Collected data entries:
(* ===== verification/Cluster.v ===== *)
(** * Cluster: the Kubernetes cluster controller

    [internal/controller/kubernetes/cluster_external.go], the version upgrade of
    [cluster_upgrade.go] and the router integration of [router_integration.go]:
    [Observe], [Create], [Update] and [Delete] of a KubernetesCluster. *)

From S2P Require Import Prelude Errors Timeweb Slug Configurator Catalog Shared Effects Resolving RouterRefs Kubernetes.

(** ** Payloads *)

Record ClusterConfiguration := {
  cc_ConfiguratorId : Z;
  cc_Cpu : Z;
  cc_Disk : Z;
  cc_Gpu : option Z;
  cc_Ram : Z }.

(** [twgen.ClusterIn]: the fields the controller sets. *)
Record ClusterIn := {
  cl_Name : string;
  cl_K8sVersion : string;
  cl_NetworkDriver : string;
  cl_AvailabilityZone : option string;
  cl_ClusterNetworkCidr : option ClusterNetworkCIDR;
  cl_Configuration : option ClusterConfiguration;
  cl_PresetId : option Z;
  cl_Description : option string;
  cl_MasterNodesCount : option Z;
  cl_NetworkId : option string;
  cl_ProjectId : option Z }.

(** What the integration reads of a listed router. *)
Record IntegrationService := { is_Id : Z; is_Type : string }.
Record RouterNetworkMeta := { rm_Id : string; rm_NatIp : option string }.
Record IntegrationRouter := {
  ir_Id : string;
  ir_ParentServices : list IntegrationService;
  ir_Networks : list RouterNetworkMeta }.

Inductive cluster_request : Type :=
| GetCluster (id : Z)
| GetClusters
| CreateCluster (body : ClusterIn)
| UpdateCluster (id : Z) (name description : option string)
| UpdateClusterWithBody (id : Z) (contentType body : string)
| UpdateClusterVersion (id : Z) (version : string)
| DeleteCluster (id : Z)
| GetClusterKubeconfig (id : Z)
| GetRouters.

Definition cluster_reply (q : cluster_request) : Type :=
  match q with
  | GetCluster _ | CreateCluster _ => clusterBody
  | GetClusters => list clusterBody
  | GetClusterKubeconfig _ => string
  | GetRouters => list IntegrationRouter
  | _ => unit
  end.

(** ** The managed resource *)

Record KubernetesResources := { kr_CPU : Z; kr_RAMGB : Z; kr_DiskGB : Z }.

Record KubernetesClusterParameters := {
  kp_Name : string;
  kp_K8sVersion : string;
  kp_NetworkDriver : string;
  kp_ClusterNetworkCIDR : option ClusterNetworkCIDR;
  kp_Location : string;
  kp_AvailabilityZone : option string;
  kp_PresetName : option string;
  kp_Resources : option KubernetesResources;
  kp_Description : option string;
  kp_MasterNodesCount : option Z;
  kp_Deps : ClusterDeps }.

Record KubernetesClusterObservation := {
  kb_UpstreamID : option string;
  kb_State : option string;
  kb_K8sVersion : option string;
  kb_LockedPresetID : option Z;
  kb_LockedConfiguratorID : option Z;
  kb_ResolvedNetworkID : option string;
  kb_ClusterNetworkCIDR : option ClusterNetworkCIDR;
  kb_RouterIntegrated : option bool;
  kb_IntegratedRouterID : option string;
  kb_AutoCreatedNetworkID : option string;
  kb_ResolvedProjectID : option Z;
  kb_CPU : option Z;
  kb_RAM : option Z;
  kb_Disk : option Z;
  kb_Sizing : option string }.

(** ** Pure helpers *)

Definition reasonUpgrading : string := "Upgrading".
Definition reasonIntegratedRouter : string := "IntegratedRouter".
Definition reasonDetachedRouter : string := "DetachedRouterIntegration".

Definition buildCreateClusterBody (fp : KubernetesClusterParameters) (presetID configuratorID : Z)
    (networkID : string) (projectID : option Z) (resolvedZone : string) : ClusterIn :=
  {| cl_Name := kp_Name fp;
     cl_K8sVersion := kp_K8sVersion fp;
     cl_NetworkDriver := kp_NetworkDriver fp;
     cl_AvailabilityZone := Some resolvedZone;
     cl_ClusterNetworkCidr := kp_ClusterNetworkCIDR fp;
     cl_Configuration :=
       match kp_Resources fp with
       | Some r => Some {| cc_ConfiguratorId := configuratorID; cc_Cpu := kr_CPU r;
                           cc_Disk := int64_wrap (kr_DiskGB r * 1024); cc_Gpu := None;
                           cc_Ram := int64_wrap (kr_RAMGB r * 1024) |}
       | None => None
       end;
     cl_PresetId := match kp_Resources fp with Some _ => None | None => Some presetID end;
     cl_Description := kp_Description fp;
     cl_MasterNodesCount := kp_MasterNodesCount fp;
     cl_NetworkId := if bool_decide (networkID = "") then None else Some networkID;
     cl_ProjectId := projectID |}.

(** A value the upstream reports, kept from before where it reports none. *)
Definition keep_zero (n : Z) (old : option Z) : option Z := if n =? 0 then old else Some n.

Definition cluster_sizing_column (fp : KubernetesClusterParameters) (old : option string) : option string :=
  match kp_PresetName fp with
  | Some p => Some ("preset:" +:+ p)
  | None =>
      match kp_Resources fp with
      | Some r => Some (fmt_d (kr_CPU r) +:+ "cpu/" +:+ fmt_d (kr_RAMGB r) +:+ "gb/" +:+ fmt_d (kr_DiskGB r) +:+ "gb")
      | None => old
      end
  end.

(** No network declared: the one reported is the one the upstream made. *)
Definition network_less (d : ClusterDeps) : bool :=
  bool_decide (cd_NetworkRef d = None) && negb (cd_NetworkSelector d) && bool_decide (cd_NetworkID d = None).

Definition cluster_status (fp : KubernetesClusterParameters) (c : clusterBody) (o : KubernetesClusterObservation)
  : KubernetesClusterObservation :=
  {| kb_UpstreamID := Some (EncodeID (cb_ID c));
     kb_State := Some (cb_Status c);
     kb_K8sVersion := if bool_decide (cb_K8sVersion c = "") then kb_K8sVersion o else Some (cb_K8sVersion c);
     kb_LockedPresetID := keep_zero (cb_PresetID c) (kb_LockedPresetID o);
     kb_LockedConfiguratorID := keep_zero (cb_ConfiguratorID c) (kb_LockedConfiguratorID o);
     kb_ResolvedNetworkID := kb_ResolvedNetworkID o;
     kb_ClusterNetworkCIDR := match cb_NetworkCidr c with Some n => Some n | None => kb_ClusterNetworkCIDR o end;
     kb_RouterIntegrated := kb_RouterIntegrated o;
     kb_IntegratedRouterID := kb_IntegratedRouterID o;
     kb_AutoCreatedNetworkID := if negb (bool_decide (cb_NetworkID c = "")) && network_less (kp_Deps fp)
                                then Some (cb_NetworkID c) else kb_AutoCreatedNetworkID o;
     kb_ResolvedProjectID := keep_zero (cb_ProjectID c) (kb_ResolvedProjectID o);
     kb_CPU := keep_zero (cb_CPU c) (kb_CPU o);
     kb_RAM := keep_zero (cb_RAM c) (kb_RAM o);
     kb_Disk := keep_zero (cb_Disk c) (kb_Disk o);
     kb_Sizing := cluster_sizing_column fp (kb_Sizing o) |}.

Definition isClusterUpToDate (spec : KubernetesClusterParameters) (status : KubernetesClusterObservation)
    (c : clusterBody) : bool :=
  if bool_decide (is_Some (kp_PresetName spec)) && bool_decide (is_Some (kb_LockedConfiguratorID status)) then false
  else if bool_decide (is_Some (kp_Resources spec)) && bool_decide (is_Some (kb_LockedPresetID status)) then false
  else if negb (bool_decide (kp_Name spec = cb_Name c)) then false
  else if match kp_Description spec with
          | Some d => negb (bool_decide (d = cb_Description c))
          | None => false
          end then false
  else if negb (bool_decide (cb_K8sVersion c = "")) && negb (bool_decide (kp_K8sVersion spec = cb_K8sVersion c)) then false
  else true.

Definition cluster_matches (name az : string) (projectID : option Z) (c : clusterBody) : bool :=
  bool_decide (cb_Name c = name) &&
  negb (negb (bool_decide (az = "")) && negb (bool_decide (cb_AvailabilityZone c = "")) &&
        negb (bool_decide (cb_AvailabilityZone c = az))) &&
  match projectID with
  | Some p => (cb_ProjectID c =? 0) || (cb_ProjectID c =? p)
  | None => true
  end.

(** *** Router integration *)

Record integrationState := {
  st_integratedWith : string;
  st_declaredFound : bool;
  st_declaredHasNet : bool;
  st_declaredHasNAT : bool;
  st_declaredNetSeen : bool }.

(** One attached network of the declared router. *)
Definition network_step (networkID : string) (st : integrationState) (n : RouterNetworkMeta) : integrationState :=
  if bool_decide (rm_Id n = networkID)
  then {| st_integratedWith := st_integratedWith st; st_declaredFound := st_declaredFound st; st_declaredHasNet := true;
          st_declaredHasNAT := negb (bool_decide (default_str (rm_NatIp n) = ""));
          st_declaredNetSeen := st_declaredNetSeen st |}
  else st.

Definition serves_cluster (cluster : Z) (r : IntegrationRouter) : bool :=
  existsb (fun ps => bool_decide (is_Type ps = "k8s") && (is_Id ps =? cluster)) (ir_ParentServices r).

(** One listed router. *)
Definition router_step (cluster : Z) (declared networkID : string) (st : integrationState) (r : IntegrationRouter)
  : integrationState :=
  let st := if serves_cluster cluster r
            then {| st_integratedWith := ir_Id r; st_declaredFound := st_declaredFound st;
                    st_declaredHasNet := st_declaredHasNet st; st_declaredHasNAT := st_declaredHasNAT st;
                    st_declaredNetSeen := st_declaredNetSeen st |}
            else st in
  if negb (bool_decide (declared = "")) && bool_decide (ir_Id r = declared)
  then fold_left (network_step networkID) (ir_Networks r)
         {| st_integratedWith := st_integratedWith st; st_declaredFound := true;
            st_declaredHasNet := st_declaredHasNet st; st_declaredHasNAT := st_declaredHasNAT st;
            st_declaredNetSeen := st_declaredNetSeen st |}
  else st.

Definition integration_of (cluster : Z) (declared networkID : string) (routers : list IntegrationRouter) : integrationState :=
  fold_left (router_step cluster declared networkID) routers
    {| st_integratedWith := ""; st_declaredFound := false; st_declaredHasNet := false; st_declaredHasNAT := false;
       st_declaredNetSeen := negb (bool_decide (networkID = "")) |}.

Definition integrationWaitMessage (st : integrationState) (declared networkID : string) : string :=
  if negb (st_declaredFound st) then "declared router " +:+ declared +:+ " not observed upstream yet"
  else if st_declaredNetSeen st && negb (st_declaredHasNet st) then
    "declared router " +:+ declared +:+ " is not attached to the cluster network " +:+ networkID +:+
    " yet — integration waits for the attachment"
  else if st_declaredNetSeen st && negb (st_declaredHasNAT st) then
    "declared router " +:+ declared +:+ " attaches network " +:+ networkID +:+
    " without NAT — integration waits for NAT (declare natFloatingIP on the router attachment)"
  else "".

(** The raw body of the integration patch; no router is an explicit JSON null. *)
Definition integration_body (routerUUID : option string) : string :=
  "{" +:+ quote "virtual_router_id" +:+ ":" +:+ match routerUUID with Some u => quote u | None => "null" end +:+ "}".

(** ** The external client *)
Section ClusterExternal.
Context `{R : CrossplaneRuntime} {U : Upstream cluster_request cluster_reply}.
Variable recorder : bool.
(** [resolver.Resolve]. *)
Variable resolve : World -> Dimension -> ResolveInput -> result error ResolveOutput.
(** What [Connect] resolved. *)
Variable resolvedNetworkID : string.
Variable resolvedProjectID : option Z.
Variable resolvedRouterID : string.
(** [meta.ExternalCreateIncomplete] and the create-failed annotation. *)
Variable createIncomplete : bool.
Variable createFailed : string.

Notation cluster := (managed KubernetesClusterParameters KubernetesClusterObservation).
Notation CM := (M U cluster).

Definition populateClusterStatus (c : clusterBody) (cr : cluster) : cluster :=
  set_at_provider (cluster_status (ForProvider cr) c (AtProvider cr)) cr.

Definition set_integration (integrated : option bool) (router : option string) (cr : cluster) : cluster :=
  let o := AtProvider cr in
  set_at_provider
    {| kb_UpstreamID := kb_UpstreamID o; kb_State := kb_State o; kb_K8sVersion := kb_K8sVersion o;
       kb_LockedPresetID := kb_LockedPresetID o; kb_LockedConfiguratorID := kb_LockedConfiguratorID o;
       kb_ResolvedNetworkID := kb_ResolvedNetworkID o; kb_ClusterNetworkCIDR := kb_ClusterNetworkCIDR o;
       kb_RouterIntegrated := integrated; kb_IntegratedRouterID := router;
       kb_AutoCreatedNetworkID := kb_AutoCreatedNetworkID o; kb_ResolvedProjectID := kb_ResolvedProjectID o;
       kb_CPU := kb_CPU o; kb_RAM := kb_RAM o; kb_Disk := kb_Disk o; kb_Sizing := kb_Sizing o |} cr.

**Task to complete**
Within the entries above, find the string "Variable" and return each line that holds it.

**Task output**
Variable recorder : bool.
Variable resolve : World -> Dimension -> ResolveInput -> result error ResolveOutput.
Variable resolvedNetworkID : string.
Variable resolvedProjectID : option Z.
Variable resolvedRouterID : string.
Variable createIncomplete : bool.
Variable createFailed : string.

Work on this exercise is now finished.